Research on bioartificial tendons found that applying cyclic loading over a three-week period produced significantly higher levels of mature collagen compared to tendons that received no mechanical stimulation. In animal studies, a six-week exercise program upregulated both the key genetic regulator of tendon cell function and mature collagen production compared to sedentary controls. Even slow, steady strain applied to tendon cells in the lab increased collagen fiber diameter, improved cell alignment, and boosted tensile strength.
This is the biological basis for progressive loading programs. The goal isn’t to push through pain, but to apply enough controlled force that the tendon cells “wake up” and start repairing with the right type of collagen, properly aligned.
Isometric Exercises for Pain Relief
One practical application of this loading principle is isometric exercise: holding a muscle contraction without moving the joint. Studies on patellar tendinopathy found that both 10-second and 40-second isometric holds produced an immediate average pain reduction of 1.7 points on a 10-point scale. In a crossover study of jumping athletes with patellar tendon pain, isometric contractions reduced pain during a single-leg decline squat more than rhythmic (isotonic) contractions, and the pain relief lasted at least 45 minutes after the exercise.
For Achilles tendinopathy, 45-second isometric holds of the calf muscles reduced pain in some participants, though results were more variable. The takeaway is that isometrics can serve as a useful pain management tool, particularly for knee tendons, while you work through a broader rehabilitation program.
When Imaging Helps
If your tendon pain isn’t resolving as expected, imaging can clarify what’s happening inside the tissue. For patellar tendinopathy, ultrasound has actually proven more accurate than MRI, with 83% overall accuracy compared to 70% for MRI. Ultrasound was notably better at detecting tendon problems that were truly present (87% sensitivity versus 57% for MRI).

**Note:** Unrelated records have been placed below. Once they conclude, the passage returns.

(** * Spare-parts inventory: normalisation, query and dashboard statistics

    A shallow embedding of [src/backend/server.js] (the Express back end:
    [readExcelData], [processSparePartsData], [getStockLevel], the
    [/api/spare-parts] and [/api/dashboard/stats] handlers) and of
    [filterSpareParts] in [src/frontend/src/services/apiService.jsx].

    Conventions of the model.
    - A JavaScript value that can sit in a spreadsheet cell or in a record
      field is a [JsVal]: [undefined], a boolean, a number or a string.
    - A number is [NaN], an infinity or an exact decimal [Dec m e] standing
      for [m * 10^e]; the negative zero is identified with zero (this code
      never distinguishes them).  [round64] is the rounding of a decimal to
      binary64; the stock classifier, which compares a product, applies it.
      Elsewhere the arithmetic is exact, and a statement that needs an
      integer to be the double the code holds says so: the integer is at
      most [2^53] in absolute value.
    - A string is a sequence of code units below 256.
    - A raw row, as produced by [xlsx.utils.sheet_to_json], is a finite map
      from column names to cell values.
    - [Math.random] and [new Date()] are inputs: a supply of tokens threaded
      through the loader, and the load date.
    - A query parameter is absent or a string.
    - [Array.prototype.sort] is stable (ECMAScript 2019); it is modelled by
      a stable insertion sort.  For a consistent comparator every stable
      sort returns the same array. *)

From Stdlib Require Import ZArith Lia Ascii.
From stdpp Require Import base numbers strings gmap list sorting.

Local Open Scope Z_scope.

(** ** Numbers *)

Inductive number :=
  | NaN
  | Inf (neg : bool)
  | Dec (m e : Z).

Global Instance number_eq_dec : EqDecision number.
Proof. solve_decision. Defined.

(** Removal of trailing decimal zeros from a mantissa. *)
Fixpoint strip_zeros (fuel : nat) (m e : Z) : Z * Z :=
  match fuel with
  | O => (m, e)
  | S f => if m mod 10 =? 0 then strip_zeros f (m / 10) (e + 1) else (m, e)
  end.

(** The canonical decimal of value [m * 10^e]: the mantissa has no trailing
    zero, and zero is [Dec 0 0]. *)
Definition dec (m e : Z) : number :=
  if m =? 0 then Dec 0 0
  else let '(m', e') := strip_zeros (Z.to_nat (Z.log2 (Z.abs m))) m e in
       Dec m' e'.

Definition canonical (x : number) : Prop :=
  match x with
  | Dec m e => (m = 0 ∧ e = 0) ∨ (m ≠ 0 ∧ m mod 10 ≠ 0)
  | _ => True
  end.

Definition num_of_Z (z : Z) : number := dec z 0.

Definition num_is_zero (x : number) : bool :=
  match x with Dec m _ => m =? 0 | _ => false end.

(** [x * y] of JavaScript. *)
Definition num_mul (x y : number) : number :=
  match x, y with
  | NaN, _ | _, NaN => NaN
  | Dec a e, Dec b f => dec (a * b) (e + f)
  | Inf n, Inf n' => Inf (xorb n n')
  | Inf n, Dec b _ | Dec b _, Inf n =>
      if b =? 0 then NaN else Inf (xorb n (b <? 0))
  end.

(** [x + y] of JavaScript. *)
Definition num_add (x y : number) : number :=
  match x, y with
  | NaN, _ | _, NaN => NaN
  | Dec a e, Dec b f =>
      let g := Z.min e f in dec (a * 10 ^ (e - g) + b * 10 ^ (f - g)) g
  | Inf n, Inf n' => if Bool.eqb n n' then Inf n else NaN
  | Inf n, Dec _ _ | Dec _ _, Inf n => Inf n
  end.

(** [x < y] of JavaScript on numbers: false as soon as one side is [NaN]. *)
Definition num_ltb (x y : number) : bool :=
  match x, y with
  | NaN, _ | _, NaN => false
  | Dec a e, Dec b f =>
      let g := Z.min e f in a * 10 ^ (e - g) <? b * 10 ^ (f - g)
  | Inf n, Inf n' => n && negb n'
  | Inf n, Dec _ _ => n
  | Dec _ _, Inf n => negb n
  end.

Definition num_leb (x y : number) : bool :=
  match x, y with
  | NaN, _ | _, NaN => false
  | Dec a e, Dec b f =>
      let g := Z.min e f in a * 10 ^ (e - g) <=? b * 10 ^ (f - g)
  | Inf n, Inf n' => n || negb n'
  | Inf n, Dec _ _ => n
  | Dec _ _, Inf n => negb n
  end.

Combining standard ultrasound with Doppler imaging, which visualizes blood flow and can reveal the neovascularization characteristic of tendinosis, offers the strongest diagnostic picture.
Ultrasound is also faster, cheaper, and allows a clinician to examine the tendon dynamically while you move the joint. MRI remains useful for complex cases or when other structures (like cartilage or bone) need evaluation, but for confirming a tendon problem specifically, ultrasound is often the better first choice.